One might think tons of data supports this given all the press releases reporting "100% protection against hospitalizations, severe disease & death". But # events usually tiny (e.g. 5,0) so 100% really means 48%-100%. See @hildabast for more: theatlantic.com/health/archive…
Here's the data we have. There are efficacy data for 3 vaccines from RCTs, and 1 effectiveness study on Pfizer vaccine in Israel with data on efficacy or effectiveness against different disease severities. What do studies show?
1st: RCTs: No strong evidence for any vaccine having higher efficacy for severe cases (Fisher's exact test P-values); 2 trending higher, 1 trending lower, all CIs large for severe.
Moderna: DOI: 10.1056/NEJMoa2035389
Pfizer: DOI: 10.1056/NEJMoa2034577
J&J: fda.gov/advisory-commi…
2nd: Effectiveness for Pfizer in Israel (6K events! 369 hosp), w/ 4 disease severities D>Se>H>Sy. After 1st dose, trend? for higher protection for more severe disease, but after 2nd dose trend reversed (no death data post 2nd dose). Again 95% CIs large.
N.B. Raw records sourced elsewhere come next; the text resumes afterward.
Lemma relpath_abs (cwd folder project : string) :
  OsPath.isabs project = true -> OsPath.isabs folder = true ->
  OsPath.relpath cwd folder project
  = Some (match rel_comps project folder with
          | [] => "."
          | rel => Str.join OsPath.sep rel
          end).
Proof.
  intros Hp Hf. unfold OsPath.relpath.
  destruct folder as [|x folder]; [discriminate Hf |].
  cbv beta iota delta [Str.is_empty].
  rewrite !abspath_abs, !nonempty_parts_abs by assumption.
  cbv zeta. fold (rel_comps project (String x folder)).
  pose proof (rel_comps_proper project (String x folder)) as Hall.
  destruct (rel_comps project (String x folder)) as [|a r]; [reflexivity |].
  f_equal. now apply join_all_proper.
Qed.

(** The cache root of every folder, for absolute paths. *)
Lemma generate_cache_root_abs (cwd project folder : string) :
  project <> "" ->
  OsPath.isabs project = true -> OsPath.isabs folder = true ->
  generate_cache_root cwd (Some project) folder
  = match rel_comps project folder with
    | [] => project_cache_root project
    | rel => OsPath.join (project_cache_root project)
               (Str.replace backslash "_" (Str.join "_" rel))
    end.
Proof.
  intros Hne Hp Hf. unfold generate_cache_root.
  destruct project as [|c project]; [contradiction |].
  change (Str.is_empty (String c project)) with false. cbv iota zeta.
  fold (project_cache_root (String c project)).
  rewrite (relpath_abs cwd folder (String c project) Hp Hf).
  pose proof (rel_comps_proper (String c project) folder) as Hall.
  destruct (rel_comps (String c project) folder) as [|a r]; [reflexivity |].
  rewrite (join_nonempty (a :: r) Hall) by discriminate.
  rewrite (join_not_curdir (a :: r) Hall). simpl negb. simpl andb.
  rewrite (replace_join (a :: r) Hall).
  rewrite (replace_absent Str.slash "_" (Str.join "_" (a :: r)))
    by now apply join_underscore_no_sep.
  reflexivity.
Qed.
DOI: 10.1056/NEJMoa2101765
What does it mean? To me it means we should not assume protection against severe disease will always be higher than for "symptomatic disease" (which is mostly composed of mild cases). If protection against mild cases is very low, it MAY be equally low for severe disease. Or not.
Specifically, AZ had 10.4% (CI: -77%,+55%) efficacy against "mild-moderate" cases of B.1.351. Would efficacy against severe disease be similarly low (e.g. 10%) or much higher (50%+)? If 10% I wouldn't use AZ anywhere B.1.351 was present. If 50%+ I would.
This will be especially important as we study vaccine effectiveness against new variants that have exhibited some immune escape (e.g. B.1.351, P.1, P.2, those w/ E484K mutation). I hope protection against severe disease is higher than for mild, but I'll need data to convince me.
Caveats:
-efficacy against "symptomatic disease" was very high in some cases (~95%), so hard to be higher than that. But in one case (Pfizer RCT), efficacy almost significantly LOWER for severe disease & in Israel, protection very mixed for 4 categories of severity.
-Better analysis would have been Poisson regression w/ offset for person-years of exposure, but not all RCTs reported this (that I could find). Exposure time same for different disease severity for each RCT, so not huge issue, but power might be different.
Are there other data I've missed? I purposely left out Astrazeneca data from 1st RCT b/c of mixing of dosing, duration; small number of hospitalizations (10,0) would have produced similar results to that shown above for other RCTs - trend for higher protection but not quite sig.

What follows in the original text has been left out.